- Clean Up Dog Vomit
- Pick up dead bird in Tristan's Room
- Fix Downstairs toilet
I am used to my wife's efficency. I am also used to her opinion that all men are gross so it doesn't matter if you toss gross stuff at his first bite of breakfast and, after all, I warned him not to look.
If they had told me that my job description would include what it includes, I might have asked for a little more detail in the pre-nup. Not that it would have mattered. I told her up front that I would not do yard-work. That lasted until, when in one of those scattered thunderstorms of belt-tightening, she fired the yard man.

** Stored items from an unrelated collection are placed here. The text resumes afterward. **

(** X9.  Whatever the host calls on the timeline module, in whatever
    order and on whatever page: every entry of the registry is a
    timeline on that container that is not destroyed, and at most one
    playback interval is set.  Where the enhancements cannot throw
    (they are not loaded, or [localStorage] can be read), moreover no
    container ever has two timelines that are not destroyed, and a
    timeline that is not destroyed is the one registered for its
    container. *)
Theorem timeline_module_invariants doc vis enhancements storage ks :
  let w := run ks (loaded doc vis enhancements storage) in
  (∀ c h, timelineInstances w !! c = Some h → live w h c) ∧
  base.size (timers w) ≤ 1 ∧
  (storage = true ∨ enhancements = false →
   (∀ c h1 h2, live w h1 c → live w h2 c → h1 = h2) ∧
   (∀ c h, live w h c → timelineInstances w !! c = Some h)).
Proof.
  cbv zeta.
  assert (Hinv : ∀ ks w, registry_sound w → ShipmentSession.one_timer w →
            registry_sound (run ks w) ∧ ShipmentSession.one_timer (run ks w)).
  { clear ks. induction ks as [|k ks IH]; intros w Hs Hone; [done|].
    apply IH; [by apply registry_sound_call | by apply one_timer_call]. }
  assert (Hkept : ∀ ks w, sheltered w → registry_owns w →
            registry_owns (run ks w)).
  { clear ks Hinv. induction ks as [|k ks IH]; intros w Hsh Hown; [done|].
    apply IH; [by apply sheltered_call | by apply registry_owns_call]. }
  destruct (Hinv ks (loaded doc vis enhancements storage)) as [Hs [Hdom _]].
  { intros c h Hc. simpl in Hc. by rewrite lookup_empty in Hc. }
  { split; [|done]. simpl. by rewrite dom_empty_L. }
  split_and!.
  - exact Hs.
  - rewrite <- size_dom, Hdom.
    destruct (interval _); [rewrite size_singleton | rewrite size_empty]; lia.
  - intros Hsh.
    assert (Hown : registry_owns (run ks (loaded doc vis enhancements storage))).
    { apply Hkept; [exact Hsh|]. intros h t Ht. destruct h; discriminate Ht. }
    assert (Hreg : ∀ c h,
              live (run ks (loaded doc vis enhancements storage)) h c →
              timelineInstances (run ks (loaded doc vis enhancements storage))
                !! c = Some h).
    { intros c h (t & Ht & <- & Hlive). by apply Hown. }
    split; [|exact Hreg].
    intros c h1 h2 H1 H2. apply Hreg in H1, H2. congruence.
Qed.

(** X10.  [destroyAllTimelines] returns [true], empties the registry and drops
    the .NET reference; when every timeline that is not destroyed is a
    registered one, none is left afterwards. *)
Theorem destroyAllTimelines_leaves_nothing w :
  registry_owns w →
  let r := destroyAllTimelines w in
  r.1 = true ∧
  timelineInstances r.2 = ∅ ∧
  dotNetReference r.2 = None ∧
  (∀ c, isTimelineInitialized c r.2 = false) ∧
  (∀ h c, ¬ live r.2 h c) ∧
  (destroyAllTimelines r.2).1 = true ∧
  objects (destroyAllTimelines r.2).2 = objects r.2.
Proof.
  intros Hown. cbv zeta. split_and!; try done.
  intros h c. by apply destroyAllTimelines_none_live.
Qed.

Lemma destroyAllTimelines_leaves_nothing_witness :
  timelineInstances (destroyAllTimelines second_timeline.2).2 = ∅.
Proof.
  destruct (destroyAllTimelines_leaves_nothing second_timeline.2)
    as (_ & H & _).
  - unfold second_timeline, first_timeline.
    apply registry_owns_initializeEnhancedTimeline; [by left|].
    apply registry_owns_initializeEnhancedTimeline; [by left|].
    intros h t Ht. destruct h; discriminate Ht.
  - exact H.
Defined.

(** X11.  [destroyTbmlVisualizations] stops the playback, destroys and
    unregisters the shipment timeline and forgets its container: no
    interval is left, the timeline that was registered for the
    container of the playback is destroyed and the container has no
    entry any more, and [playShipmentTimeline] afterwards returns
    [false]. *)
Theorem destroyTbmlVisualizations_resets w :
  ShipmentSession.one_timer w →
  let r := destroyTbmlVisualizations w in
  r.1 = true ∧
  timers r.2 = ∅ ∧
  shipmentTimelinePlayback r.2 = mkPlayback None 0 false None ∧
  (∀ c, containerId (shipmentTimelinePlayback w) = Some c →
        timelineInstances r.2 !! c = None) ∧
  (∀ c h, containerId (shipmentTimelinePlayback w) = Some c →
          timelineInstances w !! c = Some h →
          ¬ live r.2 h c ∧
          ∀ t, objects w !! h = Some t →
               objects r.2 !! h
               = Some (mkTimeline (tl_container t) (itemsData t) false [])) ∧
  (playShipmentTimeline r.2).1 = false.
Proof.
  intros Hone. cbv zeta.
  pose proof (one_timer_call w DestroyTbml Hone) as [Hdom _]. simpl in Hdom.
  destruct (stop_clears_interval w) as (_ & _ & _ & Hc).
  split_and!; try done.
  - apply dom_empty_inv_L. exact Hdom.
  - intros c Hw. unfold destroyTbmlVisualizations. cbv zeta.
    unfold say, with_playback. cbn [snd timelineInstances].
    rewrite Hc, Hw. unfold destroy_existing.
    destruct (timelineInstances (stopShipmentTimeline w).2 !! c) eqn:Hh.
    + unfold with_instances. cbn [timelineInstances]. apply lookup_delete_eq.
    + done.
  - intros c h Hw Hh.
    assert (Hstop : timelineInstances (stopShipmentTimeline w).2
                    = timelineInstances w ∧
                    objects (stopShipmentTimeline w).2 !! h
                    = (λ t, mkTimeline (tl_container t) (itemsData t)
                              (tl_live t) []) <$> objects w !! h).
    { unfold stopShipmentTimeline.
      destruct (interval (shipmentTimelinePlayback w)); simpl;
        rewrite Hw; simpl; rewrite Hh; simpl;
        by rewrite list_lookup_alter_eq. }
    destruct Hstop as [Hreg Hobj].
    assert (Hdead : objects (destroyTbmlVisualizations w).2 !! h
                    = (λ t, mkTimeline (tl_container t) (itemsData t) false [])
                      <$> objects w !! h).
    { unfold destroyTbmlVisualizations. cbv zeta.
      unfold say, with_playback. cbn [snd objects].
      rewrite Hc, Hw. unfold destroy_existing. rewrite Hreg, Hh.
      unfold with_instances, destroy_object, with_objects. cbn [objects].
      rewrite list_lookup_alter_eq, Hobj. by destruct (objects w !! h). }
    split.
    + intros (t' & Ht' & _ & Hlive). rewrite Hdead in Ht'.
      destruct (objects w !! h); [|done]. injection Ht' as <-. done.
    + intros t Ht. by rewrite Hdead, Ht.
Qed.

Lemma destroyTbmlVisualizations_resets_witness :
  timers (destroyTbmlVisualizations
            (run [InitializeShipment "graph-container" []; Play] timelines)).2
  = ∅.
Proof.
  destruct (destroyTbmlVisualizations_resets
              (run [InitializeShipment "graph-container" []; Play] timelines))
    as (_ & H & _).
  - split; [compute_done | vm_compute; done].
  - exact H.
Defined.



End TimelineExtras.

(** ** Playback *)

Section ShipmentPlaybackExtras.
Import Js TimelineInterop TimelineCalls RegistryExamples.
Implicit Types (w : world) (c : string) (h : nat).

Lemma pause_facts w :
  (pauseShipmentTimeline w).1 = true ∧
  interval (shipmentTimelinePlayback (pauseShipmentTimeline w).2) = None ∧
  isPlaying (shipmentTimelinePlayback (pauseShipmentTimeline w).2) = false ∧
  currentIndex (shipmentTimelinePlayback (pauseShipmentTimeline w).2)
    = currentIndex (shipmentTimelinePlayback w) ∧
  containerId (shipmentTimelinePlayback (pauseShipmentTimeline w).2)
    = containerId (shipmentTimelinePlayback w) ∧
  objects (pauseShipmentTimeline w).2 = objects w ∧
  timelineInstances (pauseShipmentTimeline w).2 = timelineInstances w ∧
  timers (pauseShipmentTimeline w).2
    = match interval (shipmentTimelinePlayback w) with
      | Some i => delete i (timers w)
      | None => timers w
      end.
Proof.
  unfold pauseShipmentTimeline.
  destruct (interval (shipmentTimelinePlayback w)) eqn:Hi; simpl;
    rewrite ?Hi; done.
Qed.

Lemma stop_facts w :
  objects (stopShipmentTimeline w).2
    = match containerId (shipmentTimelinePlayback w) with
      | Some c =>
          match timelineInstances w !! c with
          | Some h =>
              alter (λ t, mkTimeline (tl_container t) (itemsData t)
                            (tl_live t) []) h (objects w)
          | None => objects w
          end
      | None => objects w
      end ∧
  timelineInstances (stopShipmentTimeline w).2 = timelineInstances w.
Proof.
  unfold stopShipmentTimeline.
  destruct (interval (shipmentTimelinePlayback w)) eqn:Hi; simpl;
    (destruct (containerId (shipmentTimelinePlayback w)) as [c|]; simpl;
     [destruct (timelineInstances w !! c)|]); simpl; done.
Qed.

Lemma play_starts w c h t :
  containerId (shipmentTimelinePlayback w) = Some c →
  timelineInstances w !! c = Some h →
  objects w !! h = Some t →
  length (sort_by start (itemsData t)) ≠ 0 →
  isPlaying (shipmentTimelinePlayback w) = false →
  playShipmentTimeline w
  = (true,
     say Log "Shipment timeline playback started"
       (with_playback
          (mkPlayback (Some (next_timer w))
             (if bool_decide (length (sort_by start (itemsData t))
                              ≤ currentIndex (shipmentTimelinePlayback w))
              then 0 else currentIndex (shipmentTimelinePlayback w))
             true (Some c))
          (with_timers (<[next_timer w := (h, sort_by start (itemsData t))]>
                          (timers w))
             (Pos.succ (next_timer w)) w))).
Proof.
  intros Hc Hh Ht Hs Hp. unfold playShipmentTimeline.
  rewrite Hc, Hh, Ht. simpl.
  rewrite bool_decide_eq_false_2 by done. by rewrite Hp.
Qed.

(** X13.  Pausing the shipment playback keeps the position, and the next play
    goes on from there (from the start when the position is past the
    last event); after a stop the next play starts at the first event. *)
Theorem shipment_play_resumes w c h t :
  containerId (shipmentTimelinePlayback w) = Some c →
  timelineInstances w !! c = Some h →
  objects w !! h = Some t →
  length (sort_by start (itemsData t)) ≠ 0 →
  let paused := (pauseShipmentTimeline w).2 in
  let resumed := (playShipmentTimeline paused).2 in
  let restarted := (playShipmentTimeline (stopShipmentTimeline w).2).2 in
  currentIndex (shipmentTimelinePlayback paused)
    = currentIndex (shipmentTimelinePlayback w) ∧
  isPlaying (shipmentTimelinePlayback resumed) = true ∧
  currentIndex (shipmentTimelinePlayback resumed)
    = (if bool_decide (length (sort_by start (itemsData t))
                       ≤ currentIndex (shipmentTimelinePlayback w))
       then 0 else currentIndex (shipmentTimelinePlayback w)) ∧
  isPlaying (shipmentTimelinePlayback restarted) = true ∧
  currentIndex (shipmentTimelinePlayback restarted) = 0.
Proof.
  intros Hc Hh Ht Hs. cbv zeta.
  destruct (pause_facts w) as (_ & _ & Hp & Hidx & Hcid & Hobj & Hreg & _).
  split; [done|].
  rewrite (play_starts (pauseShipmentTimeline w).2 c h t);
    [| by rewrite Hcid | by rewrite Hreg | by rewrite Hobj | done | done].
  unfold say, with_playback.
  cbn [snd shipmentTimelinePlayback isPlaying currentIndex].
  rewrite Hidx. split; [done|]. split; [done|].
  destruct (stop_clears_interval w) as (_ & Hidx0 & Hp0 & Hcid0).
  destruct (stop_facts w) as [Hobj0 Hreg0]. rewrite Hc, Hh in Hobj0.
  rewrite (play_starts (stopShipmentTimeline w).2 c h
             (mkTimeline (tl_container t) (itemsData t) (tl_live t) []));
    [| by rewrite Hcid0 | by rewrite Hreg0
     | by rewrite Hobj0, list_lookup_alter_eq, Ht | done | done].
  unfold say, with_playback.
  cbn [snd shipmentTimelinePlayback isPlaying currentIndex].
  rewrite Hidx0. split; [done|]. by case_bool_decide.
Qed.

Lemma shipment_play_resumes_witness :
  let w := run [InitializeShipment "graph-container"
                  [mkItem "s1" 10; mkItem "s2" 20; mkItem "s3" 30];
                Play; Tick 1; Tick 1] timelines in
  currentIndex (shipmentTimelinePlayback
                  (playShipmentTimeline (pauseShipmentTimeline w).2).2) = 2.
Proof.
  cbv zeta.
  destruct (shipment_play_resumes
              (run [InitializeShipment "graph-container"
                      [mkItem "s1" 10; mkItem "s2" 20; mkItem "s3" 30];
                    Play; Tick 1; Tick 1] timelines)
              "graph-container" 0
              (mkTimeline "graph-container"
                 [mkItem "s1" 10; mkItem "s2" 20; mkItem "s3" 30] true ["s2"]))
    as (_ & _ & H & _).
  - vm_compute. reflexivity.
  - vm_compute. reflexivity.
  - vm_compute. reflexivity.
  - vm_compute. discriminate.
  - rewrite H. vm_compute. reflexivity.
Defined.

Lemma in_progress_tick i h its k x w :
  in_progress i h its k w → its !! k = Some x →
  in_progress i h its (S k) (tick i w) ∧
  selection <$> objects (tick i w) !! h = Some [item_id x].
Proof.
  intros (Hidx & Ht & Hp & Hi & [t Hobj]) Hx.
  unfold tick, on_interval. rewrite Ht, Hidx, Hx. simpl.
  rewrite list_lookup_alter_eq, Hobj. simpl.
  split; [|done]. split_and!; try done.
  simpl. rewrite list_lookup_alter_eq, Hobj. by eexists.
Qed.

Lemma in_progress_fired i h its k w :
  in_progress i h its 0 w → k ≤ length its →
  in_progress i h its k (fired k i w).
Proof.
  intros H0. induction k as [|k IH]; intros Hk; [done|].
  assert (is_Some (its !! k)) as [x Hx] by (apply lookup_lt_is_Some; lia).
  unfold fired. simpl. apply (in_progress_tick i h its k x); [|done].
  apply IH. lia.
Qed.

Having just saved money, she went shopping and left me to go borrow a lawn mower. She even magnanimously saved more money and bought me a lawn mower for Father's Day. I did not regain my safety from the yard until she wanted to buy a house and needed my signature on a contract. I got it in writing.
This did not mean, however; that I was free of the ick rule. Since all men are gross, they are naturally qualified to do all jobs having to do with ick.
- Toilets
- Capture and remove all animals, living or dead,
- Ditto bugs,
- TRIPLE Double ditto spiders (!),
- Clean up pet effluvia,
- Plus anything else icky we missed,
- Oh, and take out the trash.
My elastic job description has grown over the years, sometimes unexpectedly. When I would protest that I shouldn't have to do all the icky jobs, she would inform me. "You are the MAN. These are YOUR jobs."
Like most Southern Women, my wife is not a feminist. Feminism talks about such silliness as equality -- why should she share power? Linda Ronstadt admits that she was a feminist until Dolly Parton told her to quit being a fool and get with the program.
All things being equal, I would say that her picking up every other dead bird brought in by the cat would be a good thing. Actually, I wouldn't say that because I don't need to lose any more arguments about domestic duties.
Besides, I can now exercise the time-honored male method for dealing with the Honey Do list. I push it off on my sons. It's good for them. Gets them ready for domestic bliss.